Extracted records —
Lemma env_lookup k o : obj_lookup ("env." +:+ k) (map env_entry o) = prop "value" <$> obj_lookup k o.
Proof.
  induction o as [|[k' v] o IH]; [done|]. simpl. rewrite IH.
  destruct (bool_decide_reflect (k = k')) as [->|Hne].
  - by rewrite bool_decide_true.
  - rewrite bool_decide_false; [done|]. intros [= Heq]. done.
Qed.

Lemma env_lookup_other k o : starts_with "env." k = false → obj_lookup k (map env_entry o) = None.
Proof.
  intros Hk. induction o as [|[k' v] o IH]; [done|]. cbn [map env_entry obj_lookup fst snd].
  rewrite bool_decide_false; [done|]. intros ->. by simpl in Hk; destruct k'.
Qed.

Lemma global_temp gv :
  foldl (λ o kv, obj_set ("env." +:+ kv.1) (prop "value" kv.2) o) [] (obj_entries gv) =
  foldl (λ o kv, obj_set kv.1 kv.2 o) [] (map env_entry (obj_entries gv)).
Proof. by rewrite foldl_fmap. Qed.

(** The globals that are sent hold the value of each variable under its
    name with the prefix [env.], of the other names exactly the old ones that
    contain [sys], and nothing else. *)
Theorem dsl_globals_spec dsl gv globals r :
  obj_get "globals" dsl = VObj globals → obj_wf globals → obj_wf gv →
  buildDslGlobalVariables dsl (Some gv) = Ok r →
  ∃ g, obj_get "globals" r = VObj g ∧ obj_get "variables" r = VObj gv ∧
    (∀ k, obj_lookup ("env." +:+ k) g =
       match obj_lookup k gv with
       | Some v => Some (prop "value" v)
       | None => if str_includes "sys" ("env." +:+ k) then obj_lookup ("env." +:+ k) globals else None
       end) ∧
    (∀ k, starts_with "env." k = false →
       obj_lookup k g = if str_includes "sys" k then obj_lookup k globals else None).
Proof.
  intros Hg Hwg Hwv Hb. unfold buildDslGlobalVariables in Hb. rewrite Hg in Hb. cbn [nullish obj_of_val mbind outcome_bind] in Hb.
  destruct (mapM _ _) as [vs| |]; [|done|done]. cbn [mbind outcome_bind] in Hb. injection Hb as <-.
  eexists. split; [reflexivity|]. split; [reflexivity|]. rewrite global_temp.
  set (sys := js_filter _ _). set (env := map env_entry _).
  assert (obj_wf env) as Hwe by (apply env_entries_wf, obj_entries_wf, Hwv).
  assert (obj_wf sys) as Hws.
  { unfold sys, obj_wf. pose proof (obj_entries_wf _ Hwg) as H. revert H. unfold obj_wf. generalize (obj_entries globals).
    intros l. induction l as [|kv l IH]; [done|]. cbn [fmap list_fmap]. intros Hnd%NoDup_cons. rewrite js_filter_cons.
    destruct Hnd as [Hn Hnd]. destruct (str_includes _ _); [|by apply IH]. cbn [fmap list_fmap]. constructor; [|by apply IH].
    intros (kv' & Heq & [_ Hin]%elem_of_js_filter)%list_elem_of_fmap. apply Hn, list_elem_of_fmap. eauto. }
  assert (∀ k, obj_lookup k (obj_assign (obj_assign [] sys) (foldl (λ o kv, obj_set kv.1 kv.2 o) [] env)) =
    match obj_lookup k env with Some v => Some v | None => if str_includes "sys" k then obj_lookup k globals else None end) as Hl.
  { intros k. rewrite obj_assign_lookup.
    - rewrite foldl_obj_set_lookup by done. cbn [obj_lookup]. destruct (obj_lookup k env); [done|].
      rewrite obj_assign_lookup by done. unfold sys.
      rewrite (obj_lookup_filter_key (str_includes "sys")). cbn [obj_lookup].
      destruct (str_includes "sys" k); [|done]. rewrite obj_entries_lookup by done. by destruct (obj_lookup k globals).
    - assert (∀ es o, obj_wf o → obj_wf (foldl (λ o kv, obj_set kv.1 kv.2 o) o es)) as H; [|apply H; constructor].
      induction es as [|kv es IH]; intros o Ho; [done|]. by apply IH, obj_set_wf. }
  split; intros k; [|intros Hk]; rewrite Hl; unfold env.
  - rewrite env_lookup, obj_entries_lookup by done. by destruct (obj_lookup k gv).
  - by rewrite env_lookup_other.
Qed.
End dsl_props.

(** ** The theorems at work *)
Section examples.
Import Canvas.

Definition dsl_nodes_ex : list Node :=
  [mk_node "begin" Operator.Begin "begin_0" None (VObj [("mode", VStr "task")]);
   mk_node "Retrieval:a" Operator.Retrieval "Retrieval_0" None (VObj []);
   mk_node "Placeholder:a" Operator.Placeholder "p_0" None (VObj [])].

Definition dsl_edges_ex : list Edge :=
  [mk_edge "e1" "begin" "Retrieval:a" (HId NodeHandleId.Start);
   mk_edge "e2" "begin" "Placeholder:a" (HId NodeHandleId.Start)].

Definition dsl_state : RFState := setEdges dsl_edges_ex (setNodes dsl_nodes_ex canvas).

Lemma dsl_ids_ex : ids_by_operator dsl_nodes_ex.
Proof.
  intros n Hn. unfold dsl_nodes_ex in Hn. repeat (apply elem_of_cons in Hn as [->|Hn]; [by repeat split|]). by apply elem_of_nil in Hn.
Qed.

Lemma dsl_directions_agree_witness :
  ∃ r ca cb da ub, buildDslComponentsByGraph 9 dsl_nodes_ex dsl_edges_ex [] = Ok r ∧
    obj_lookup "begin" r = Some ca ∧ obj_lookup "Retrieval:a" r = Some cb ∧
    prop "downstream" ca = strs da ∧ prop "upstream" cb = strs ub ∧ "Retrieval:a" ∈ da ∧ "begin" ∈ ub.
Proof.
  destruct (buildDslComponentsByGraph 9 dsl_nodes_ex dsl_edges_ex []) as [r| |] eqn:E;
    [|exfalso; vm_compute in E; discriminate E..].
  destruct (obj_lookup "begin" r) as [ca|] eqn:Ea;
    [|exfalso; vm_compute in E; injection E as <-; vm_compute in Ea; discriminate Ea].
  destruct (obj_lookup "Retrieval:a" r) as [cb|] eqn:Eb;
    [|exfalso; vm_compute in E; injection E as <-; vm_compute in Eb; discriminate Eb].
  destruct (dsl_directions_agree 9 dsl_nodes_ex dsl_edges_ex [] r
    (mk_node "begin" Operator.Begin "begin_0" None (VObj [("mode", VStr "task")]))
    (mk_node "Retrieval:a" Operator.Retrieval "Retrieval_0" None (VObj [])) ca cb) as (da & ub & H1 & H2 & H3 & H4);
    [apply (bool_decide_unpack _); vm_compute; exact I|apply dsl_ids_ex|exact E|left|right; left|reflexivity|reflexivity
    |exact Ea|exact Eb|].
  exists r, ca, cb, da, ub. do 5 (split; [done|]).
  split; [apply H3|apply H4]; exists (mk_edge "e1" "begin" "Retrieval:a" (HId NodeHandleId.Start));
    (split; [left|by repeat split]).
Defined.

Assigned task — For each record in the listing, output it again exactly.

Answer —
Lemma env_lookup k o : obj_lookup ("env." +:+ k) (map env_entry o) = prop "value" <$> obj_lookup k o.
Proof.
  induction o as [|[k' v] o IH]; [done|]. simpl. rewrite IH.
  destruct (bool_decide_reflect (k = k')) as [->|Hne].
  - by rewrite bool_decide_true.
  - rewrite bool_decide_false; [done|]. intros [= Heq]. done.
Qed.

Lemma env_lookup_other k o : starts_with "env." k = false → obj_lookup k (map env_entry o) = None.
Proof.
  intros Hk. induction o as [|[k' v] o IH]; [done|]. cbn [map env_entry obj_lookup fst snd].
  rewrite bool_decide_false; [done|]. intros ->. by simpl in Hk; destruct k'.
Qed.

Lemma global_temp gv :
  foldl (λ o kv, obj_set ("env." +:+ kv.1) (prop "value" kv.2) o) [] (obj_entries gv) =
  foldl (λ o kv, obj_set kv.1 kv.2 o) [] (map env_entry (obj_entries gv)).
Proof. by rewrite foldl_fmap. Qed.

(** The globals that are sent hold the value of each variable under its
    name with the prefix [env.], of the other names exactly the old ones that
    contain [sys], and nothing else. *)
Theorem dsl_globals_spec dsl gv globals r :
  obj_get "globals" dsl = VObj globals → obj_wf globals → obj_wf gv →
  buildDslGlobalVariables dsl (Some gv) = Ok r →
  ∃ g, obj_get "globals" r = VObj g ∧ obj_get "variables" r = VObj gv ∧
    (∀ k, obj_lookup ("env." +:+ k) g =
       match obj_lookup k gv with
       | Some v => Some (prop "value" v)
       | None => if str_includes "sys" ("env." +:+ k) then obj_lookup ("env." +:+ k) globals else None
       end) ∧
    (∀ k, starts_with "env." k = false →
       obj_lookup k g = if str_includes "sys" k then obj_lookup k globals else None).
Proof.
  intros Hg Hwg Hwv Hb. unfold buildDslGlobalVariables in Hb. rewrite Hg in Hb. cbn [nullish obj_of_val mbind outcome_bind] in Hb.
  destruct (mapM _ _) as [vs| |]; [|done|done]. cbn [mbind outcome_bind] in Hb. injection Hb as <-.
  eexists. split; [reflexivity|]. split; [reflexivity|]. rewrite global_temp.
  set (sys := js_filter _ _). set (env := map env_entry _).
  assert (obj_wf env) as Hwe by (apply env_entries_wf, obj_entries_wf, Hwv).
  assert (obj_wf sys) as Hws.
  { unfold sys, obj_wf. pose proof (obj_entries_wf _ Hwg) as H. revert H. unfold obj_wf. generalize (obj_entries globals).
    intros l. induction l as [|kv l IH]; [done|]. cbn [fmap list_fmap]. intros Hnd%NoDup_cons. rewrite js_filter_cons.
    destruct Hnd as [Hn Hnd]. destruct (str_includes _ _); [|by apply IH]. cbn [fmap list_fmap]. constructor; [|by apply IH].
    intros (kv' & Heq & [_ Hin]%elem_of_js_filter)%list_elem_of_fmap. apply Hn, list_elem_of_fmap. eauto. }
  assert (∀ k, obj_lookup k (obj_assign (obj_assign [] sys) (foldl (λ o kv, obj_set kv.1 kv.2 o) [] env)) =
    match obj_lookup k env with Some v => Some v | None => if str_includes "sys" k then obj_lookup k globals else None end) as Hl.
  { intros k. rewrite obj_assign_lookup.
    - rewrite foldl_obj_set_lookup by done. cbn [obj_lookup]. destruct (obj_lookup k env); [done|].
      rewrite obj_assign_lookup by done. unfold sys.
      rewrite (obj_lookup_filter_key (str_includes "sys")). cbn [obj_lookup].
      destruct (str_includes "sys" k); [|done]. rewrite obj_entries_lookup by done. by destruct (obj_lookup k globals).
    - assert (∀ es o, obj_wf o → obj_wf (foldl (λ o kv, obj_set kv.1 kv.2 o) o es)) as H; [|apply H; constructor].
      induction es as [|kv es IH]; intros o Ho; [done|]. by apply IH, obj_set_wf. }
  split; intros k; [|intros Hk]; rewrite Hl; unfold env.
  - rewrite env_lookup, obj_entries_lookup by done. by destruct (obj_lookup k gv).
  - by rewrite env_lookup_other.
Qed.
End dsl_props.

(** ** The theorems at work *)
Section examples.
Import Canvas.

Definition dsl_nodes_ex : list Node :=
  [mk_node "begin" Operator.Begin "begin_0" None (VObj [("mode", VStr "task")]);
   mk_node "Retrieval:a" Operator.Retrieval "Retrieval_0" None (VObj []);
   mk_node "Placeholder:a" Operator.Placeholder "p_0" None (VObj [])].

Definition dsl_edges_ex : list Edge :=
  [mk_edge "e1" "begin" "Retrieval:a" (HId NodeHandleId.Start);
   mk_edge "e2" "begin" "Placeholder:a" (HId NodeHandleId.Start)].

Definition dsl_state : RFState := setEdges dsl_edges_ex (setNodes dsl_nodes_ex canvas).

Lemma dsl_ids_ex : ids_by_operator dsl_nodes_ex.
Proof.
  intros n Hn. unfold dsl_nodes_ex in Hn. repeat (apply elem_of_cons in Hn as [->|Hn]; [by repeat split|]). by apply elem_of_nil in Hn.
Qed.

Lemma dsl_directions_agree_witness :
  ∃ r ca cb da ub, buildDslComponentsByGraph 9 dsl_nodes_ex dsl_edges_ex [] = Ok r ∧
    obj_lookup "begin" r = Some ca ∧ obj_lookup "Retrieval:a" r = Some cb ∧
    prop "downstream" ca = strs da ∧ prop "upstream" cb = strs ub ∧ "Retrieval:a" ∈ da ∧ "begin" ∈ ub.
Proof.
  destruct (buildDslComponentsByGraph 9 dsl_nodes_ex dsl_edges_ex []) as [r| |] eqn:E;
    [|exfalso; vm_compute in E; discriminate E..].
  destruct (obj_lookup "begin" r) as [ca|] eqn:Ea;
    [|exfalso; vm_compute in E; injection E as <-; vm_compute in Ea; discriminate Ea].
  destruct (obj_lookup "Retrieval:a" r) as [cb|] eqn:Eb;
    [|exfalso; vm_compute in E; injection E as <-; vm_compute in Eb; discriminate Eb].
  destruct (dsl_directions_agree 9 dsl_nodes_ex dsl_edges_ex [] r
    (mk_node "begin" Operator.Begin "begin_0" None (VObj [("mode", VStr "task")]))
    (mk_node "Retrieval:a" Operator.Retrieval "Retrieval_0" None (VObj [])) ca cb) as (da & ub & H1 & H2 & H3 & H4);
    [apply (bool_decide_unpack _); vm_compute; exact I|apply dsl_ids_ex|exact E|left|right; left|reflexivity|reflexivity
    |exact Ea|exact Eb|].
  exists r, ca, cb, da, ub. do 5 (split; [done|]).
  split; [apply H3|apply H4]; exists (mk_edge "e1" "begin" "Retrieval:a" (HId NodeHandleId.Start));
    (split; [left|by repeat split]).
Defined.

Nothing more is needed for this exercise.